Student Songwriters Four students share their process and experiences in the unique art form of songwriting. WORDS by ADA GREEN ART by DIONNE PETERSON PHOTOS by DARE FITZPATRICK and ADA GREEN
Dionne Peterson ‘25: Q: What are your favorite genres to listen to and write? A: I like listening to songs that have a big message. I feel like those songs stick with me more. I like lyrics that actually make sense and aren’t just a bunch of words. I like listening to deeper songs, that have a little more meaning than just love and repetitive lyrics. Q: What is the hardest part about writing a song? How do you overcome it? A: Putting the lyrics and the chords together. I’ll know how I want it to sound, but then putting how I want it to sound onto chords is hard, because you have to match the chords and the vibe you’re going for. It’s hard because they’re two separate things and you have to put them together. My way to overcome that is tweaking, tweaking, tweaking, experimenting, trying again and again and again until it sounds right.
Noah Olorin ‘24: Q: What is the hardest part about writing music? A: For me personally, it’s just sitting down and doing it. I’ll be like, ‘Oh yeah! I want to write a song!’ and then I’ll go do something else. I have all these ideas in my head and I’ll write some of them down sometimes, which pushes me towards the process where eventually I just have to sit down and do it. Once I’m in it, most of the time it usually feels pretty in flow. The one other thing that does get in the way when I am writing music in general is my own assessment of its worth. ‘Oh, I don’t really like this’ or ‘this isn’t very good’ and that’ll convince me to stop writing whatever I’m writing.
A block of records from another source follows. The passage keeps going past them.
(* ===== verification/Cstring.v ===== *)
(** * C strings: string.c and the string part of ulib.c

    A [char *] argument is the list of the bytes (0 to 255) from the pointer to
    the end of the object it points into.  A function that writes returns the
    new contents of the destination; [None] is an access outside the object. *)
From S2P Require Import Prelude.
Local Open Scope Z_scope.

(** Cons onto the rest of a destination that was written. *)
Definition ocons (x : Z) (o : option (list Z)) : option (list Z) := cons x <$> o.

(** ** string.c *)

(** [strncmp(p, q, n)]: while(n > 0 && *p && *p == *q) n--, p++, q++; *)
Fixpoint strncmp (p q : list Z) (n : nat) : option Z :=
  match n with
  | O => Some 0
  | S n' =>
    match p, q with
    | x :: p', y :: q' =>
      if negb (x =? 0) && (x =? y) then strncmp p' q' n' else Some (x - y)
    | _, _ => None
    end
  end.

(** while(n-- > 0) *s++ = 0; *)
Fixpoint zero_fill (s : list Z) (n : nat) : option (list Z) :=
  match n with
  | O => Some s
  | S n' => match s with [] => None | _ :: s' => ocons 0 (zero_fill s' n') end
  end.

(** [strncpy(s, t, n)]: the copy loop, then the fill with the count that is left. *)
Fixpoint strncpy (s t : list Z) (n : nat) : option (list Z) :=
  match n with
  | O => Some s
  | S n' =>
    match s, t with
    | _ :: s', x :: t' =>
      if x =? 0 then ocons 0 (zero_fill s' n') else ocons x (strncpy s' t' n')
    | _, _ => None
    end
  end.

(** The loop of [safestrcpy] with [k] copies left (the value of [--n]), and the
    final [*s = 0], which follows the copied NUL when there is one. *)
Fixpoint safestrcpy_loop (s t : list Z) (k : nat) : option (list Z) :=
  let finish (s : list Z) := match s with [] => None | _ :: s' => Some (0 :: s') end in
  match k with
  | O => finish s
  | S k' =>
    match s, t with
    | _ :: s', x :: t' =>
      if x =? 0 then ocons 0 (finish s') else ocons x (safestrcpy_loop s' t' k')
    | _, _ => None
    end
  end.

Definition safestrcpy (s t : list Z) (n : Z) : option (list Z) :=
  if n <=? 0 then Some s else safestrcpy_loop s t (Z.to_nat (n - 1)).

(** [strlen(s)]: for(n = 0; s[n]; n++) *)
Fixpoint strlen (s : list Z) : option nat :=
  match s with
  | [] => None
  | x :: s' => if x =? 0 then Some O else S <$> strlen s'
  end.

(** ** ulib.c *)

(** [strcpy(s, t)] *)
Fixpoint strcpy (s t : list Z) : option (list Z) :=
  match s, t with
  | _ :: s', x :: t' => if x =? 0 then Some (0 :: s') else ocons x (strcpy s' t')
  | _, _ => None
  end.

(** [strcmp(p, q)] *)
Fixpoint strcmp (p q : list Z) : option Z :=
  match p, q with
  | x :: p', y :: q' => if negb (x =? 0) && (x =? y) then strcmp p' q' else Some (x - y)
  | _, _ => None
  end.

(** [strchr(s, c)]: the rest of [s] from the first [c]; the inner [None] is the
    null pointer. *)
Fixpoint strchr (s : list Z) (c : Z) : option (option (list Z)) :=
  match s with
  | [] => None
  | x :: s' => if x =? 0 then Some None else if x =? c then Some (Some s) else strchr s' c
  end.

(** [atoi(s)]: n = n*10 + *s++ - '0' on [int]s. *)
Fixpoint atoi_loop (s : list Z) (n : Z) : option Z :=
  match s with
  | [] => None
  | x :: s' => if (48 <=? x) && (x <=? 57) then atoi_loop s' (s32 (n * 10 + x - 48)) else Some n
  end.
Definition atoi (s : list Z) : option Z := atoi_loop s 0.

(** ** Lengths: a copy stays inside its destination *)

Lemma safestrcpy_loop_length s t k l : safestrcpy_loop s t k = Some l -> length l = length s.
Proof.
  revert s t l. induction k as [|k IH]; intros [|y s] t l; simpl; try (intros; by simplify_eq).
  destruct t as [|x t]; [done|]. unfold ocons. case_match.
  - destruct s; intros; by simplify_eq/=.
  - intros (l' & Hl & ->)%fmap_Some. simpl. by rewrite (IH _ _ _ Hl).
Qed.

Lemma safestrcpy_length s t n l : safestrcpy s t n = Some l -> length l = length s.
Proof. unfold safestrcpy. case_match; [by intros [= <-]|]. apply safestrcpy_loop_length. Qed.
I really have to convince myself, ‘Okay, no, just get through, even if you don’t like it now you can just keep working with the idea.’ So, really not worrying too much about how I view its value in the moment and just having the process be enjoyable in of itself is something I’m working on. Q: What is your favorite part about writing music? A: As a form as self-expression, music is so multifaceted. When you hear it all come together, the different parts, it’s like this emotional, uproaring orchestra that just gives you that little buzz that other things have in different ways, but that music has in a very specific way. This massive emotional dynamic range in this method that isn’t normally how we communicate. It’s this way to communicate emotions that I think can connect to a different part of your brain than just speech or visual art, which all have their own beautiful capacities, but it’s just another way to really make people feel something.